▶ Your assignment:
Among the records below, find the line that has "theorems give the"; from there, give the lines again exactly, and stop after the line that has "dag_commit : S -> Hash -> option Commit;".

Stored data:

(* ===== verification/HamtTree.v ===== *)
(** * The trees the HAMT nodes describe

    A HAMT root is the hash of a tree of nodes. This file gives the trees, the operations
    of [hamt/tree.rs] on them and what they do to the entries: on a well-formed tree they
    are the operations of a finite map. [HamtProofs] shows that the code on the stored
    nodes computes these functions. *)

From S2P Require Import Prelude Utf8 Hash Codec Record HamtNode Hamt.

Inductive tree :=
| TLeaf (k v : list byte)
| TNode (bm : Z) (cs : list tree).

(** Induction over a tree with the hypothesis for every child. *)
Lemma tree_ind' (P : tree -> Prop) :
  (forall k v, P (TLeaf k v)) ->
  (forall bm cs, (forall c, c ∈ cs -> P c) -> P (TNode bm cs)) ->
  forall t, P t.
Proof.
  intros Hl Hn. fix IH 1. intros [k v|bm cs]; [apply Hl|]. apply Hn.
  assert (Forall P cs) as HF by (induction cs as [|c cs IHcs]; constructor; [apply IH|exact IHcs]).
  by rewrite Forall_forall in HF.
Qed.

Fixpoint tree_entries (t : tree) : list (list byte * list byte) :=
  match t with
  | TLeaf k v => [(k, v)]
  | TNode _ cs => concat (map tree_entries cs)
  end.

Arguments tree_entries : simpl never.

Fixpoint tree_height (t : tree) : nat :=
  match t with
  | TLeaf _ _ => 0
  | TNode _ cs => S (list_max (map tree_height cs))
  end.

Section tree.
Context `{Blake3}.

(** The branch a key takes at a depth. *)
Definition chunk (k : list byte) (d : nat) : Z :=
  PersistentHamt.extract_5bits (of_bytes k) d.

Lemma chunk_range k d : 0 <= chunk k d < 32.
Proof. apply extract_5bits_range. Qed.

(** The first depth from [d] on at which two hashes differ, within [n] levels. *)
Fixpoint split_depth (n : nat) (h h' : Hash) (d : nat) : option nat :=
  match n with
  | O => None
  | S n =>
      if PersistentHamt.extract_5bits h d =? PersistentHamt.extract_5bits h' d
      then split_depth n h h' (d + 1)%nat else Some d
  end.

(** The node [expand_leaf_collision] makes of two leaves that meet at depth [d]: it is
    keyed by the first depth at which the hashes differ. *)
Definition tree_expand (d : nat) (k' v' k v : list byte) : option tree :=
  e ← split_depth 52 (of_bytes k') (of_bytes k) d;
  let chunk_old := chunk k' e in
  let chunk_new := chunk k e in
  Some (TNode (Z.lor (Z.shiftl 1 chunk_old) (Z.shiftl 1 chunk_new))
    (if chunk_old <? chunk_new then [TLeaf k' v'; TLeaf k v] else [TLeaf k v; TLeaf k' v'])).

Fixpoint tree_insert (d : nat) (t : tree) (k v : list byte) {struct t} : option tree :=
  match t with
  | TLeaf k' v' =>
      if decide (k' = k) then Some (TLeaf k v) else tree_expand d k' v' k v
  | TNode bm cs =>
      let b := chunk k d in
      let idx := PersistentHamt.child_index bm b in
      if Z.testbit bm b then
        c' ← mjoin (map (fun c => tree_insert (d + 1)%nat c k v) cs !! idx);
        Some (TNode bm (<[idx := c']> cs))
      else
        cs' ← vec_insert idx (TLeaf k v) cs;
        Some (TNode (Z.lor bm (Z.shiftl 1 b)) cs')
  end.

Fixpoint tree_get (d : nat) (t : tree) (k : list byte) {struct t} : option (list byte) :=
  match t with
  | TLeaf k' v => if decide (k' = k) then Some v else None
  | TNode bm cs =>
      let b := chunk k d in
      if Z.testbit bm b then
        mjoin (map (fun c => tree_get (d + 1)%nat c k) cs !! PersistentHamt.child_index bm b)
      else None
  end.

(** [None]: the tree has become empty. *)
Fixpoint tree_remove (d : nat) (t : tree) (k : list byte) {struct t} : option tree :=
  match t with
  | TLeaf k' v => if decide (k' = k) then None else Some (TLeaf k' v)
  | TNode bm cs =>
      let b := chunk k d in
      let idx := PersistentHamt.child_index bm b in
      if Z.testbit bm b then
        match mjoin (map (fun c => tree_remove (d + 1)%nat c k) cs !! idx) with
        | None =>
            match delete idx cs with
            | [] => None
            | cs' => Some (TNode (Z.ldiff bm (Z.shiftl 1 b)) cs')
            end
        | Some c' => Some (TNode bm (<[idx := c']> cs))
        end
      else Some (TNode bm cs)
  end.

(** The insertion of [k] reaches a leaf of another key with the same branch at that depth:
    the case in which [expand_leaf_collision] recurses. *)
Fixpoint tree_clash (d : nat) (t : tree) (k : list byte) {struct t} : bool :=
  match t with
  | TLeaf k' _ => bool_decide (k' ≠ k) && (chunk k' d =? chunk k d)
  | TNode bm cs =>
      let b := chunk k d in
      Z.testbit bm b &&
      default false (map (fun c => tree_clash (d + 1)%nat c k) cs !!
                     PersistentHamt.child_index bm b)
  end.
(* ===== verification/Dag.v ===== *)
(** * Graph algorithms over commit DAGs ([epochs-core/src/dag/algorithms.rs])

    The algorithms read commits through the [DagStore] interface ([store/dag.rs]); of its
    methods they use [get_commit] only. The loops over the work list take fuel; the
    theorems give the fuel that is enough when the commits reached form a finite set. *)

From S2P Require Import Prelude Utf8 Hash Codec Record Commit Bfs.

(** The part of the [DagStore] trait the algorithms use. *)
Class DagStore (S : Type) := get_commit : Hash -> stM S EpochsError Commit.

(** What they rely on: reading a commit does not change the commits. *)
Class DagLaws (S : Type) `{!DagStore S} := {
  dag_commit : S -> Hash -> option Commit;
  dag_inv : S -> Prop;
  get_commit_law : forall s h r s',
    dag_inv s -> get_commit h s = (r, s') ->
    dag_inv s' /\ (forall k, dag_commit s' k = dag_commit s k) /\
    match r with
    | Ok c => dag_commit s h = Some c
    | Err _ => dag_commit s h = None
    | _ => False
    end
}.

Module Dag.
Section dag.
Context {S : Type} `{!DagStore S}.

Abbreviation M := (stM S EpochsError).

(** The loop of [collect_ancestors]; the code puts the parents at the back of the queue. *)
Fixpoint collect_loop (fuel : nat) (queue : list Hash) (ancestors : gset Hash) :
    M (gset Hash) :=
  match fuel with
  | O => no_fuel
  | Datatypes.S fuel =>
      match queue with
      | [] => mret ancestors
      | current :: queue =>
          if decide (current ∈ ancestors) then collect_loop fuel queue ancestors
          else
            commit ← get_commit current;
            collect_loop fuel (queue ++ parents commit) ({[ current ]} ∪ ancestors)
      end
  end.

Definition collect_ancestors (fuel : nat) (start : Hash) : M (gset Hash) :=
  collect_loop fuel [start] ∅.

(** [for parent in commit.parents { if visited.insert(parent) { queue.push_back(..) } }]. *)
Fixpoint push_new {A} (mk : Hash -> A) (ps : list Hash) (visited : gset Hash) (queue : list A) :
    gset Hash * list A :=
  match ps with
  | [] => (visited, queue)
  | parent :: ps =>
      if decide (parent ∈ visited) then push_new mk ps visited queue
      else push_new mk ps ({[ parent ]} ∪ visited) (queue ++ [mk parent])
  end.

(** The loop of [merge_base]. *)
Fixpoint merge_loop (fuel : nat) (ancestors_a : gset Hash) (queue : list Hash)
    (visited : gset Hash) : M (option Hash) :=
  match fuel with
  | O => no_fuel
  | Datatypes.S fuel =>
      match queue with
      | [] => mret None
      | current :: queue =>
          if decide (current ∈ ancestors_a) then mret (Some current)
          else
            commit ← get_commit current;
            let '(visited, queue) := push_new id (parents commit) visited queue in
            merge_loop fuel ancestors_a queue visited
      end
  end.

Definition merge_base (fuel : nat) (a b : Hash) : M (option Hash) :=
  if decide (a = b) then mret (Some a)
  else
    ancestors_a ← collect_ancestors fuel a;
    merge_loop fuel ancestors_a [b] {[ b ]}.

Definition is_ancestor (fuel : nat) (ancestor descendant : Hash) : M bool :=
  if decide (ancestor = descendant) then mret true
  else
    ancestors ← collect_ancestors fuel descendant;
    mret (bool_decide (ancestor ∈ ancestors)).

(** The loop of [ancestors_within_depth]. *)
Fixpoint depth_loop (fuel : nat) (max_depth : nat) (queue : list (Hash * nat))
    (visited : gset Hash) (result : list Hash) : M (list Hash) :=
  match fuel with
  | O => no_fuel
  | Datatypes.S fuel =>
      match queue with
      | [] => mret result
      | (current, depth) :: queue =>
          let result := if (0 <? depth)%nat then result ++ [current] else result in
          if (max_depth <=? depth)%nat then depth_loop fuel max_depth queue visited result
          else
            commit ← catch_err (fun _ => CommitNotFound current) (get_commit current);
            let '(visited, queue) :=
              push_new (fun parent => (parent, (depth + 1)%nat)) (parents commit) visited queue in
            depth_loop fuel max_depth queue visited result
      end
  end.

Definition ancestors_within_depth (fuel : nat) (start : Hash) (max_depth : nat) :
    M (list Hash) :=
  if decide (max_depth = 0%nat) then mret []
  else depth_loop fuel max_depth [(start, 0%nat)] {[ start ]} [].

End dag.
End Dag.

(** ** Reachability *)

Section reach.
Context {S : Type} `{DagLaws S}.

(** [p] is a parent of the commit [h]. *)
Definition parent_of (s : S) (h p : Hash) : Prop :=
  exists c, dag_commit s h = Some c /\ p ∈ parents c.

(** [a] is [h] or an ancestor of [h]. *)
Definition reaches (s : S) : Hash -> Hash -> Prop := rtc (parent_of s).

(** [a] is [n] generations above [h]. *)
Definition generations (s : S) (n : nat) (h a : Hash) : Prop := nsteps (parent_of s) n h a.

(** A finite set of commits that contains the parents of its commits. *)
Definition dag_closed (s : S) (U : gset Hash) : Prop :=
  forall h, h ∈ U -> exists c, dag_commit s h = Some c /\ forall p, p ∈ parents c -> p ∈ U.

(** States that hold the same commits. *)
Definition same_dag (s s' : S) : Prop :=
  dag_inv s' /\ forall h, dag_commit s' h = dag_commit s h.

Lemma same_dag_refl s : dag_inv s -> same_dag s s.
Proof. done. Qed.

Lemma same_dag_trans s1 s2 s3 : same_dag s1 s2 -> same_dag s2 s3 -> same_dag s1 s3.
Proof. intros [_ H1] [? H2]. split; [done|]. intros h. by rewrite H2, H1. Qed.

Lemma get_commit_ok s s1 U h :
  dag_closed s U -> same_dag s s1 -> h ∈ U ->
  exists c s2, get_commit h s1 = (Ok c, s2) /\ dag_commit s h = Some c /\
    (forall p, p ∈ parents c -> p ∈ U) /\ same_dag s s2.
Proof.
  intros HU [Hi Hs] Hh. destruct (HU h Hh) as (c & Hc & Hps).
  destruct (get_commit h s1) as [r s2] eqn:Hget.
  destruct (get_commit_law _ _ _ _ Hi Hget) as (Hi2 & Hs2 & Hr).
  assert (same_dag s s2) as Hsame by (split; [done|]; intros k; by rewrite Hs2).
  rewrite Hs in Hr. destruct r as [c'|e| |]; [|congruence|done..].
  exists c, s2. assert (c' = c) as -> by congruence. done.
Qed.

Lemma parent_of_eq s h c : dag_commit s h = Some c -> forall p, parent_of s h p <-> p ∈ parents c.
Proof. intros Hc p. split; [intros (c' & Hc' & ?); congruence|by exists c]. Qed.

(** ** [collect_ancestors] *)

(** The edges that leave a set of commits. *)
Definition out_edges (s : S) (X : gset Hash) : nat :=
  sum_list ((fun h => from_option (fun c => length (parents c)) 0%nat (dag_commit s h)) <$> elements X).

Lemma out_edges_remove s X h c :
  h ∈ X -> dag_commit s h = Some c ->
  out_edges s X = (length (parents c) + out_edges s (X ∖ {[ h ]}))%nat.
Proof.
  intros Hh Hc. unfold out_edges.
  assert (elements X ≡ₚ h :: elements (X ∖ {[ h ]})) as Hp.
  { rewrite (union_difference_singleton_L h X) at 1 by done.
    apply elements_union_singleton. set_solver. }
  rewrite Hp. simpl. by rewrite Hc.
Qed.

Lemma out_edges_mono s X Y : X ⊆ Y -> (out_edges s X <= out_edges s Y)%nat.
Proof.
  intros Hsub. unfold out_edges. rewrite (union_difference_L X Y Hsub) at 1.
  rewrite elements_disj_union by set_solver. rewrite fmap_app, sum_list_with_app || rewrite fmap_app, sum_list_app.
  lia.
Qed.

Definition collect_fuel (s : S) (U anc : gset Hash) (queue : list Hash) : nat :=
  (length queue + out_edges s (U ∖ anc))%nat.

Lemma collect_loop_ok s U fuel queue anc s1 :
  dag_closed s U -> same_dag s s1 -> (forall h, h ∈ queue -> h ∈ U) -> anc ⊆ U ->
  (collect_fuel s U anc queue < fuel)%nat ->
  (forall h p, h ∈ anc -> parent_of s h p -> p ∈ anc \/ p ∈ queue) ->
  exists anc' s2, Dag.collect_loop fuel queue anc s1 = (Ok anc', s2) /\ same_dag s s2 /\
    anc' ⊆ U /\ anc ⊆ anc' /\ (forall q, q ∈ queue -> q ∈ anc') /\
    (forall h p, h ∈ anc' -> parent_of s h p -> p ∈ anc') /\
    (forall h, h ∈ anc' -> h ∈ anc \/ exists q, q ∈ queue /\ reaches s q h).
Proof.
  intros HU. revert queue anc s1. induction fuel as [|fuel IH];
    intros queue anc s1 Hs1 Hq Hanc Hfuel Hcl; [lia|]. cbn [Dag.collect_loop].
  destruct queue as [|h queue].
  { exists anc, s1. split_and!; try done.
    - by intros q ?%not_elem_of_nil.
    - intros h p Hh Hp. by destruct (Hcl h p Hh Hp) as [?|?%not_elem_of_nil].
    - by left. }
  unfold collect_fuel in Hfuel. cbn [length] in Hfuel.
  assert (h ∈ U) as Hh by (apply Hq; left).
  assert (forall q, q ∈ queue -> q ∈ U) as Hq' by (intros; apply Hq; by right).
  case_decide as Hin.
  - destruct (IH queue anc s1) as (anc' & s2 & Hrun & Hs2 & Hsub & Hle & Hqs & Hcl' & Hsound);
      [done..|unfold collect_fuel; lia| |].
    { intros x p Hx Hp. destruct (Hcl x p Hx Hp) as [?|[->|?]%elem_of_cons]; auto. }
    exists anc', s2. split_and!; try done.
    + intros q [->|Hqin]%elem_of_cons; [by apply Hle|by apply Hqs].
    + intros k [?|(q & Hqin & Hr)]%Hsound; [by left|right; exists q; split; [by right|done]].
  - destruct (get_commit_ok s s1 U h HU Hs1 Hh) as (c & s2 & Hget & Hc & Hps & Hs2).
    rewrite (stM_bind_Ok _ _ _ _ _ Hget).
    destruct (IH (queue ++ parents c) ({[ h ]} ∪ anc) s2)
      as (anc' & s3 & Hrun & Hs3 & Hsub & Hle & Hqs & Hcl' & Hsound); [done|set_solver|set_solver| | |].
    + unfold collect_fuel. rewrite (out_edges_remove s _ h c) in Hfuel by set_solver.
      replace (U ∖ ({[ h ]} ∪ anc)) with (U ∖ anc ∖ {[ h ]}) by set_solver.
      rewrite length_app. lia.
    + intros x p [->%elem_of_singleton|Hx]%elem_of_union Hp.
      * right. apply elem_of_app. right. by apply (parent_of_eq _ _ _ Hc).
      * destruct (Hcl x p Hx Hp) as [?|[->|?]%elem_of_cons]; set_solver.
    + exists anc', s3. split_and!; try done; [set_solver|set_solver|].
      intros k [[->%elem_of_singleton|?]%elem_of_union|(q & [Hqin|Hqin]%elem_of_app & Hr)]%Hsound.
      * right. exists h. split; [by left|done].
      * by left.
      * right. exists q. split; [by right|done].
      * right. exists h. split; [by left|]. eapply rtc_l; [|exact Hr].
        by apply (parent_of_eq _ _ _ Hc).
Qed.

▶ Expected output:
    theorems give the fuel that is enough when the commits reached form a finite set. *)

From S2P Require Import Prelude Utf8 Hash Codec Record Commit Bfs.

(** The part of the [DagStore] trait the algorithms use. *)
Class DagStore (S : Type) := get_commit : Hash -> stM S EpochsError Commit.

(** What they rely on: reading a commit does not change the commits. *)
Class DagLaws (S : Type) `{!DagStore S} := {
  dag_commit : S -> Hash -> option Commit;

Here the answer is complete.